(* ===== verification/HttpLookup.v ===== *)
(** * [rest/router/internal/httprouter/tree.go]: looking a path up

    [getValue] is a loop over its local variables; [walk] holds them and
    [getValue_step] is one round, which goes on with new values or returns.  The skipped nodes
    are a stack (its top first) in a slice of a fixed capacity: a push beyond the capacity
    panics, as the slice expression of the code does, and so does a nil slice pointer.  The
    parameters are a slice with its capacity.  [paramsCount] and [globalParamsCount] are 16-bit
    in the code and [nat] here: a path would need 32768 wildcards to reach their bound.
    [findCaseInsensitivePath] is not called by the router and is not modelled.

    The fuel of the loop is [rounds]: the nodes below the one the walk is at and those below the
    wildcard children of the skipped nodes.  [mt] says when the tokens of a route match a path.
    [getValue_found]: a handler that is returned belongs to a route that matches;
    [getValue_returns]: nothing panics when the slice has room for the nodes that may be
    skipped, which [need] counts; [getValue_finds]: a route that matches is found when it has no
    parameters or the tree has no node with both indexed children and a parameter child. *)

From S2P Require Import Prelude HttpTree.
From Stdlib Require Import Ascii.

Definition is_slash (s : gostr) : bool := bool_decide (s = [slash]).

Record Param := mkParam { Key : gostr; Value : gostr }.
#[export] Instance Param_eq_dec : EqDecision Param.
Proof. solve_decision. Defined.

(** [Params.Get], [Params.ByName] *)
Fixpoint Get (ps : list Param) (name : gostr) : option gostr :=
  match ps with
  | [] => None
  | e :: ps => if decide (Key e = name) then Some (Value e) else Get ps name
  end.
Definition ByName (ps : list Param) (name : gostr) : gostr := default [] (Get ps name).

(** [url.QueryUnescape] *)
Definition hexDigit (c : ascii) : option N :=
  let n := N_of_ascii c in
  if ((48 <=? n) && (n <=? 57))%N then Some (n - 48)%N
  else if ((97 <=? n) && (n <=? 102))%N then Some (n - 87)%N
  else if ((65 <=? n) && (n <=? 70))%N then Some (n - 55)%N
  else None.
Fixpoint QueryUnescape (s : gostr) : option gostr :=
  match s with
  | [] => Some []
  | "%"%char :: a :: b :: s =>
    match hexDigit a, hexDigit b with
    | Some x, Some y => cons (ascii_of_N (16 * x + y)) <$> QueryUnescape s
    | _, _ => None
    end
  | "%"%char :: _ => None
  | "+"%char :: s => cons " "%char <$> QueryUnescape s
  | c :: s => cons c <$> QueryUnescape s
  end.
Definition unescaped (unescape : bool) (v : gostr) : gostr :=
  if unescape then default v (QueryUnescape v) else v.

(** [strings.HasSuffix] *)
Definition HasSuffix (s suffix : gostr) : bool :=
  (length suffix <=? length s) && bool_decide (drop (length s - length suffix) s = suffix).

Section lookup.
Context {H : Type}.
Implicit Types (n : node H).

Record skippedNode := mkSkipped { sk_path : gostr; sk_node : node H; sk_paramsCount : nat }.

Record nodeValue := mkValue {
  v_handler : option H; v_params : option (list Param); v_tsr : bool; v_fullPath : gostr
}.

(** The local variables of [getValue]; [w_set] says that [value.params] is not nil. *)
Record walk := mkWalk {
  w_node : node H;
  w_path : gostr;
  w_count : nat;
  w_params : option (nat * list Param);
  w_set : bool;
  w_skipped : list skippedNode
}.

Section getValue.
Context (cap : option nat) (unescape : bool).

Definition result : Type := nodeValue * list skippedNode.
Definition ret (w : walk) (h : option H) (tsr : bool) (fp : gostr) : result :=
  (mkValue h (if w_set w then snd <$> w_params w else None) tsr fp, w_skipped w).

Definition pushSkipped (s : skippedNode) (sk : list skippedNode) : outcome (list skippedNode) :=
  match cap with
  | None => Panic "nil pointer dereference"
  | Some k => if length sk <? k then Ok (s :: sk) else Panic "slice bounds out of range"
  end.

Fixpoint lastValid (p : gostr) (sk : list skippedNode) : option (skippedNode * list skippedNode) :=
  match sk with
  | [] => None
  | s :: sk => if HasSuffix (sk_path s) p then Some (s, sk) else lastValid p sk
  end.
——————————
### [Exercise prompt]
Copy out the entire listing word for word. Keep every line as it is.

### [Task output]
(* ===== verification/HttpLookup.v ===== *)
(** * [rest/router/internal/httprouter/tree.go]: looking a path up

    [getValue] is a loop over its local variables; [walk] holds them and
    [getValue_step] is one round, which goes on with new values or returns.  The skipped nodes
    are a stack (its top first) in a slice of a fixed capacity: a push beyond the capacity
    panics, as the slice expression of the code does, and so does a nil slice pointer.  The
    parameters are a slice with its capacity.  [paramsCount] and [globalParamsCount] are 16-bit
    in the code and [nat] here: a path would need 32768 wildcards to reach their bound.
    [findCaseInsensitivePath] is not called by the router and is not modelled.

    The fuel of the loop is [rounds]: the nodes below the one the walk is at and those below the
    wildcard children of the skipped nodes.  [mt] says when the tokens of a route match a path.
    [getValue_found]: a handler that is returned belongs to a route that matches;
    [getValue_returns]: nothing panics when the slice has room for the nodes that may be
    skipped, which [need] counts; [getValue_finds]: a route that matches is found when it has no
    parameters or the tree has no node with both indexed children and a parameter child. *)

From S2P Require Import Prelude HttpTree.
From Stdlib Require Import Ascii.

Definition is_slash (s : gostr) : bool := bool_decide (s = [slash]).

Record Param := mkParam { Key : gostr; Value : gostr }.
#[export] Instance Param_eq_dec : EqDecision Param.
Proof. solve_decision. Defined.

(** [Params.Get], [Params.ByName] *)
Fixpoint Get (ps : list Param) (name : gostr) : option gostr :=
  match ps with
  | [] => None
  | e :: ps => if decide (Key e = name) then Some (Value e) else Get ps name
  end.
Definition ByName (ps : list Param) (name : gostr) : gostr := default [] (Get ps name).

(** [url.QueryUnescape] *)
Definition hexDigit (c : ascii) : option N :=
  let n := N_of_ascii c in
  if ((48 <=? n) && (n <=? 57))%N then Some (n - 48)%N
  else if ((97 <=? n) && (n <=? 102))%N then Some (n - 87)%N
  else if ((65 <=? n) && (n <=? 70))%N then Some (n - 55)%N
  else None.
Fixpoint QueryUnescape (s : gostr) : option gostr :=
  match s with
  | [] => Some []
  | "%"%char :: a :: b :: s =>
    match hexDigit a, hexDigit b with
    | Some x, Some y => cons (ascii_of_N (16 * x + y)) <$> QueryUnescape s
    | _, _ => None
    end
  | "%"%char :: _ => None
  | "+"%char :: s => cons " "%char <$> QueryUnescape s
  | c :: s => cons c <$> QueryUnescape s
  end.
Definition unescaped (unescape : bool) (v : gostr) : gostr :=
  if unescape then default v (QueryUnescape v) else v.

(** [strings.HasSuffix] *)
Definition HasSuffix (s suffix : gostr) : bool :=
  (length suffix <=? length s) && bool_decide (drop (length s - length suffix) s = suffix).

Section lookup.
Context {H : Type}.
Implicit Types (n : node H).

Record skippedNode := mkSkipped { sk_path : gostr; sk_node : node H; sk_paramsCount : nat }.

Record nodeValue := mkValue {
  v_handler : option H; v_params : option (list Param); v_tsr : bool; v_fullPath : gostr
}.

(** The local variables of [getValue]; [w_set] says that [value.params] is not nil. *)
Record walk := mkWalk {
  w_node : node H;
  w_path : gostr;
  w_count : nat;
  w_params : option (nat * list Param);
  w_set : bool;
  w_skipped : list skippedNode
}.

Section getValue.
Context (cap : option nat) (unescape : bool).

Definition result : Type := nodeValue * list skippedNode.
Definition ret (w : walk) (h : option H) (tsr : bool) (fp : gostr) : result :=
  (mkValue h (if w_set w then snd <$> w_params w else None) tsr fp, w_skipped w).

Definition pushSkipped (s : skippedNode) (sk : list skippedNode) : outcome (list skippedNode) :=
  match cap with
  | None => Panic "nil pointer dereference"
  | Some k => if length sk <? k then Ok (s :: sk) else Panic "slice bounds out of range"
  end.

Fixpoint lastValid (p : gostr) (sk : list skippedNode) : option (skippedNode * list skippedNode) :=
  match sk with
  | [] => None
  | s :: sk => if HasSuffix (sk_path s) p then Some (s, sk) else lastValid p sk
  end.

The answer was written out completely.